┌─ AVAILABLE DATA

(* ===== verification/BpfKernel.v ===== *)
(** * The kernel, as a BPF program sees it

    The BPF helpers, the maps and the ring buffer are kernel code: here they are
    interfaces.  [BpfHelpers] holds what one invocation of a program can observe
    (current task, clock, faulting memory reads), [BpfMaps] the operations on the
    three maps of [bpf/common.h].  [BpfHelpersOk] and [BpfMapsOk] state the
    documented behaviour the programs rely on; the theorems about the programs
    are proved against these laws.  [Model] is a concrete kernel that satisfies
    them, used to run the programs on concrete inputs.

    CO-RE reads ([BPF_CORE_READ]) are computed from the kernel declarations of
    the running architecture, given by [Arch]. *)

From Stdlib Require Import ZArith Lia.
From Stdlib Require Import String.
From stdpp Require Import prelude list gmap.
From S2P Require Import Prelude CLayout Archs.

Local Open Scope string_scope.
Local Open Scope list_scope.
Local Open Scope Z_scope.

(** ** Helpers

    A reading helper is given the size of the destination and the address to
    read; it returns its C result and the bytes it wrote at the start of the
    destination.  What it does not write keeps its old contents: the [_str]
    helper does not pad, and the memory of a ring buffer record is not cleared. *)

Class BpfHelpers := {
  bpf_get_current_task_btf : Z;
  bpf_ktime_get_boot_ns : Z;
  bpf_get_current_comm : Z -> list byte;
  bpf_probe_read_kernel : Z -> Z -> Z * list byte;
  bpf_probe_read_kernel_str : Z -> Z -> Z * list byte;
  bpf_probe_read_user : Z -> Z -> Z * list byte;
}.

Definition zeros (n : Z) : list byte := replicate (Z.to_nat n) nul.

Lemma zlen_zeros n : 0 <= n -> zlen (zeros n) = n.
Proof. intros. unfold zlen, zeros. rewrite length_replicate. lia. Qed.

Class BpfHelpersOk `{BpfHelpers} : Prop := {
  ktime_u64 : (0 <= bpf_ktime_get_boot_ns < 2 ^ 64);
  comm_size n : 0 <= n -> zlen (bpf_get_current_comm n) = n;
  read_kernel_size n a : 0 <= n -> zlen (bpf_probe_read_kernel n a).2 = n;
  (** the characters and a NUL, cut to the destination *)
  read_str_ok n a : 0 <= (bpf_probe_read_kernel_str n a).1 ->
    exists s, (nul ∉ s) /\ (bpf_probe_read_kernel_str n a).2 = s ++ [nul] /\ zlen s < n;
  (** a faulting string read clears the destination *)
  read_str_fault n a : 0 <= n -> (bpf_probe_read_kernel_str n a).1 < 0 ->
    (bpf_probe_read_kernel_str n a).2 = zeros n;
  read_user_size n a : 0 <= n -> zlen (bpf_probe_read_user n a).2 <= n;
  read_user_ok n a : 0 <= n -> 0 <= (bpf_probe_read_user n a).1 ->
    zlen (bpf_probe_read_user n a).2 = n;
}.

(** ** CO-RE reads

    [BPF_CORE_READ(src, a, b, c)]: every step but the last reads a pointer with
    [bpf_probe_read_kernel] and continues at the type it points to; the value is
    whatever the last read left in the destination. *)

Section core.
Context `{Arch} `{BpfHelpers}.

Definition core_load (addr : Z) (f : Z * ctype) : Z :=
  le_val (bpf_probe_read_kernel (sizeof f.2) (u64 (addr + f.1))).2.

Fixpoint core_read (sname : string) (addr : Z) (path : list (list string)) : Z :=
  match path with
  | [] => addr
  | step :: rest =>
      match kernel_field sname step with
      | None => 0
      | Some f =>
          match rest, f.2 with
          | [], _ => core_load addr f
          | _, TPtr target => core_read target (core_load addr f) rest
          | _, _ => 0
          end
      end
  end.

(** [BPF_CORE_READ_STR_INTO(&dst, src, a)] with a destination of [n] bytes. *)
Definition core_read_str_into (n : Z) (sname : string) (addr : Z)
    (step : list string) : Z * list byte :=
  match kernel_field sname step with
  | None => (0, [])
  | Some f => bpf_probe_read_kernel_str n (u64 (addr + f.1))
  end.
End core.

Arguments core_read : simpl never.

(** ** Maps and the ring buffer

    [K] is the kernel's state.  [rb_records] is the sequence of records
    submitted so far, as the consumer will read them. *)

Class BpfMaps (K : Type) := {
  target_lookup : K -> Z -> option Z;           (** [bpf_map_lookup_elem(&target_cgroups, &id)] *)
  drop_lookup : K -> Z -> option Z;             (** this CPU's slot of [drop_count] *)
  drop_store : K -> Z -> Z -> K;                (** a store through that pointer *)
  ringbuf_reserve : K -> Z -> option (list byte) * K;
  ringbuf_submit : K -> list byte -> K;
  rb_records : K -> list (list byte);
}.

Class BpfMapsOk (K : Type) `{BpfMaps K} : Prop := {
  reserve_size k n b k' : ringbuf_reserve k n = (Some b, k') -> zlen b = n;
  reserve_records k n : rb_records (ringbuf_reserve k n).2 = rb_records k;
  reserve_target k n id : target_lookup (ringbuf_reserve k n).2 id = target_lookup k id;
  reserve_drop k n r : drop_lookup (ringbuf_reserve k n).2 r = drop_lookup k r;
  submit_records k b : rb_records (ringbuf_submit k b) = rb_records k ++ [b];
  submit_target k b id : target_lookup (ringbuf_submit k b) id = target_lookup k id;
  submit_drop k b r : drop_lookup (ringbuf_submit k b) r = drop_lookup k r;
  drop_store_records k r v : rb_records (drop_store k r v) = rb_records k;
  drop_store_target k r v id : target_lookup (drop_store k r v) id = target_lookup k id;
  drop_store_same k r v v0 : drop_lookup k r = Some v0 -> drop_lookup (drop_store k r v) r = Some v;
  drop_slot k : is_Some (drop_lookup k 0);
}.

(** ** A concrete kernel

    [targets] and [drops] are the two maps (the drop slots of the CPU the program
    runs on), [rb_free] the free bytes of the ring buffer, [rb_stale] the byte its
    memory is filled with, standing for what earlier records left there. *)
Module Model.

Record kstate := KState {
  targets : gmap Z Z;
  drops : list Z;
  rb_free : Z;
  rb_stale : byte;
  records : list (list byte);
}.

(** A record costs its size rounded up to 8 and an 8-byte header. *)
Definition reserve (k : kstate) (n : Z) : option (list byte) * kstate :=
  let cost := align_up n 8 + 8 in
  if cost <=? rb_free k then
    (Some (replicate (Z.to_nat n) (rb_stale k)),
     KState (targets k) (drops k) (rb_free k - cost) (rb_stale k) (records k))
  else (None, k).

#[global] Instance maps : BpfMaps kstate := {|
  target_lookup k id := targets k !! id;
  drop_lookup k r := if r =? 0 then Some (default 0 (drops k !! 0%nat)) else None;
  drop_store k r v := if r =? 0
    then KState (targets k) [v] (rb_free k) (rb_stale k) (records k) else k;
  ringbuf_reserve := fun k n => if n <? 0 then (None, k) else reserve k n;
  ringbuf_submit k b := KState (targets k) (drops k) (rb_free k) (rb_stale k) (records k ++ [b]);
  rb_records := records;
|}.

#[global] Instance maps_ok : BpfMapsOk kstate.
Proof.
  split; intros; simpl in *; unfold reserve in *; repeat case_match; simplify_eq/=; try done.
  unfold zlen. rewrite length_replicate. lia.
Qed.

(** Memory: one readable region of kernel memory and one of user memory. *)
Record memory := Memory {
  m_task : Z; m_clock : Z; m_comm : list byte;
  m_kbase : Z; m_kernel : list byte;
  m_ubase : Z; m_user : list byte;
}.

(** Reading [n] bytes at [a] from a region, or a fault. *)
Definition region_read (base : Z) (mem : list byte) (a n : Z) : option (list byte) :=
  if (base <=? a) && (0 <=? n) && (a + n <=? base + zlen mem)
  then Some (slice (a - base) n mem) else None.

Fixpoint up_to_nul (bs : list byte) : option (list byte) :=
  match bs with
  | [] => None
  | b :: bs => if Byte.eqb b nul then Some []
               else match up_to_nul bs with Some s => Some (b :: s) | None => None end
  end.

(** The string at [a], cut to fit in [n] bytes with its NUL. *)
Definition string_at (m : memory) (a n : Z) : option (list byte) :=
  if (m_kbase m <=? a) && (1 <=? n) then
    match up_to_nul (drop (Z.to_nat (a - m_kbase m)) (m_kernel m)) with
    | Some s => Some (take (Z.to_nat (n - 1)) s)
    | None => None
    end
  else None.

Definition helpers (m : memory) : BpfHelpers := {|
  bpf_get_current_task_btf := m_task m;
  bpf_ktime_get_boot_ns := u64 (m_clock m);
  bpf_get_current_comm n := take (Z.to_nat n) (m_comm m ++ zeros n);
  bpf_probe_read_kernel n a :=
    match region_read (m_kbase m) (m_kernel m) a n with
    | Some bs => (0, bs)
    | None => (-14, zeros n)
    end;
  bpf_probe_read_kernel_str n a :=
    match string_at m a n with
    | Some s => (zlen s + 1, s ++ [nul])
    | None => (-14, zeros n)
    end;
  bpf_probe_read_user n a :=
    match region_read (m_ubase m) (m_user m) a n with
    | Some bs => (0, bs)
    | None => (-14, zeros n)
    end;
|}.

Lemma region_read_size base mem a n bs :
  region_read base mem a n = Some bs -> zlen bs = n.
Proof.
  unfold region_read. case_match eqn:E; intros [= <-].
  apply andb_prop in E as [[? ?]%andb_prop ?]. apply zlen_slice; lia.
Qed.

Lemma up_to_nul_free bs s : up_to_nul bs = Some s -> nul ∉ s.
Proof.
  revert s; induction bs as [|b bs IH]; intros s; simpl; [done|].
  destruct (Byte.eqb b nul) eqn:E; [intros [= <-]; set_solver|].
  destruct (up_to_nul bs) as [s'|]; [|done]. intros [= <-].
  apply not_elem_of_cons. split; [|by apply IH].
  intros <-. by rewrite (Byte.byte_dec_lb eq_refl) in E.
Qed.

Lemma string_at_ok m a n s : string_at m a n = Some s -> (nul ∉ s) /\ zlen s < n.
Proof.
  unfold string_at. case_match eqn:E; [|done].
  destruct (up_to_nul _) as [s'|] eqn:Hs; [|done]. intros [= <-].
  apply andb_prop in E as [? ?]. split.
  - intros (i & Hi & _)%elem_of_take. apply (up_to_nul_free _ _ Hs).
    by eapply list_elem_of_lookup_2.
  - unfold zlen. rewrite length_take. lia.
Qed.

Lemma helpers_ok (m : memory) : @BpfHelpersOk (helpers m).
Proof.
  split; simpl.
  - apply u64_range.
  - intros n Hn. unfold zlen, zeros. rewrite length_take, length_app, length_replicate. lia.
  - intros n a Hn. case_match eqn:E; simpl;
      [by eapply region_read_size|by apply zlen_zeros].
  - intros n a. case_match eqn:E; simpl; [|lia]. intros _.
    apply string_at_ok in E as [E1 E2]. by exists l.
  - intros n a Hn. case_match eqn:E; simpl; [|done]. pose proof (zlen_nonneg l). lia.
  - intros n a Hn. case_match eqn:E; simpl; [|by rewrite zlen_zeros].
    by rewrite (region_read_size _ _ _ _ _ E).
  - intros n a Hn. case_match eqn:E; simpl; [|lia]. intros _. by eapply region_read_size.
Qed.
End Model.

└─

TASK PROMPT - Retype the portion of the data above that starts on the line with "le_val (bpf_probe_read_kernel (sizeof" and finishes on the line with "[], _ => core_load addr f", including both of those lines.

RESULT OF THE TASK -
  le_val (bpf_probe_read_kernel (sizeof f.2) (u64 (addr + f.1))).2.

Fixpoint core_read (sname : string) (addr : Z) (path : list (list string)) : Z :=
  match path with
  | [] => addr
  | step :: rest =>
      match kernel_field sname step with
      | None => 0
      | Some f =>
          match rest, f.2 with
          | [], _ => core_load addr f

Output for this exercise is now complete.